WHAT IS BEING ASKED: Each line of the listing where "settle" appears should be reported.

INPUT DATA:
Lemma kalloc_ok k p l :
  0 < img_end → ready k → unlocked LKmem k → kmem_ok k (p :: l) →
  ∃ k', kalloc k = Ok p k' ∧ kmem_ok k' l ∧ only_page p (k_mem k) (k_mem k') ∧
        (∀ a, p ≤ a < p + PGSIZE → mem_get (k_mem k') a = 5) ∧
        (∃ m f, k' = kmem_upd m f (settle k)).
Proof.
  intros He Hr Hu [[Hp Hch] Hnd Hpg]. apply NoDup_cons in Hnd as [Hni Hnd].
  apply Forall_cons in Hpg as [Hp' Hpg]. rewrite (kalloc_eq k p) by done.
  assert ((p =? 0) = false) as -> by (destruct Hp'; lia). eexists. split; [done|].
  split_and!.
  - split; [|done..]. change (chain (memset (k_mem k) p 5 PGSIZE) (load64 (k_mem k) p) l).
    eapply (chain_only_page p (k_mem k)); [apply Hp'|apply only_page_memset|done..].
  - apply only_page_memset.
  - intros a Ha. change (mem_get (memset (k_mem k) p 5 PGSIZE) a = 5).
    rewrite mem_get_memset. by rewrite decide_True.
  - by do 2 eexists.
Qed.

Lemma wp_kalloc Q k p l :
  0 < img_end → ready k → unlocked LKmem k → kmem_ok k (p :: l) →
  (∀ m f, kmem_ok (kmem_upd m f (settle k)) l → only_page p (k_mem k) m → Q p (kmem_upd m f (settle k))) →
  wp kalloc Q k.
Proof.
  intros He Hr Hu Hk HQ. destruct (kalloc_ok k p l He Hr Hu Hk) as (k1 & E1 & Hk1 & Ho & _ & (m & f & ->)).
  unfold wp. rewrite E1. by apply HQ.
Qed.

(** Freeing the pages [lo], [lo + PGSIZE], ... below [hi], lowest first. *)
Definition page_list (lo : Z) (n : nat) : list Z := map (fun i => lo + Z.of_nat i * PGSIZE) (seq 0 n).

Lemma page_list_snoc lo n : page_list lo (S n) = page_list lo n ++ [lo + Z.of_nat n * PGSIZE].
Proof. unfold page_list. by rewrite seq_S, map_app. Qed.

Lemma elem_page_list lo n p : p ∈ page_list lo n → ∃ i : nat, (i < n)%nat ∧ p = lo + Z.of_nat i * PGSIZE.
Proof.
  intros (i & -> & Hi)%list_elem_of_fmap. exists i. split; [|done].
  apply elem_of_seq in Hi. lia.
Qed.

Lemma freerange_ok k lo (n : nat) hi l :
  0 < img_end → ready k → unlocked LKmem k → kmem_ok k l →
  PGROUNDUP lo mod PGSIZE = 0 → img_end ≤ PGROUNDUP lo → hi ≤ PHYSTOP →
  PGROUNDUP lo + Z.of_nat n * PGSIZE ≤ hi < PGROUNDUP lo + Z.of_nat (S n) * PGSIZE →
  (∀ p, p ∈ l → p + PGSIZE ≤ PGROUNDUP lo ∨ hi < p + PGSIZE) →
  ∃ k', freerange lo hi k = Ok tt k' ∧ kmem_ok k' (reverse (page_list (PGROUNDUP lo) n) ++ l) ∧
        ready k' ∧ unlocked LKmem k'.
Proof.
  intros He Hr Hu Hk Hm Hlo Hhi Hn Hfr. set (p0 := PGROUNDUP lo) in *.
  unfold freerange. fold p0.
  enough (H : wp (loop (Z.to_nat (hi / PGSIZE + 1)) (freerange_body hi) p0) (fun _ k' =>
     kmem_ok k' (reverse (page_list p0 n) ++ l) ∧ ready k' ∧ unlocked LKmem k') k).
  { apply wp_Ok in H as ([] & k' & -> & ?). by eexists. }
  eapply (wp_loop (fun p k' => ∃ i : nat, (i ≤ n)%nat ∧ p = p0 + Z.of_nat i * PGSIZE ∧
            kmem_ok k' (reverse (page_list p0 i) ++ l) ∧ ready k' ∧ unlocked LKmem k')
          (fun p => Z.to_nat ((hi - p) / PGSIZE))).
  - intros p k' (i & Hi & -> & Hk' & Hr' & Hu'). unfold freerange_body.
    destruct (Z.leb_spec (p0 + Z.of_nat i * PGSIZE + PGSIZE) hi) as [Hle|Hgt]; unfold PGSIZE in *.
    + apply wp_bind. destruct (kfree_ok k' (p0 + Z.of_nat i * 4096) (reverse (page_list p0 i) ++ l))
        as (k'' & E & Hk'' & _ & (m & ->)); try done.
      * split; [unfold PGSIZE|]; [rewrite Z.mod_add|]; lia.
      * rewrite elem_of_app, elem_of_reverse. intros [(j & Hj & Hp)%elem_page_list|Hp].
        -- unfold PGSIZE in Hp. lia.
        -- specialize (Hfr _ Hp). lia.
      * unfold wp at 1. rewrite E. apply wp_ret. split.
        -- exists (S i). split; [lia|]. split; [lia|]. rewrite page_list_snoc, reverse_snoc. split; [exact Hk''|].
           split; klock.
        -- rewrite <- Z2Nat.inj_lt; [|apply Z.div_pos; lia..].
           replace (hi - (p0 + Z.of_nat i * 4096)) with (hi - (p0 + Z.of_nat i * 4096 + 4096) + 1 * 4096) by lia.
           rewrite Z.div_add by lia. lia.
    + assert (i = n) as -> by nia. apply wp_ret. done.
  - exists 0%nat. split; [lia|]. split; [lia|]. done.
  - unfold PGSIZE in *. rewrite <- Z2Nat.inj_lt; [|apply Z.div_pos; lia|].
    + pose proof (Z.div_le_mono (hi - p0) hi 4096). lia.
    + pose proof (Z.div_pos hi 4096). lia.
Qed.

ANSWER SPACE:
        (∃ m f, k' = kmem_upd m f (settle k)).
  (∀ m f, kmem_ok (kmem_upd m f (settle k)) l → only_page p (k_mem k) m → Q p (kmem_upd m f (settle k))) →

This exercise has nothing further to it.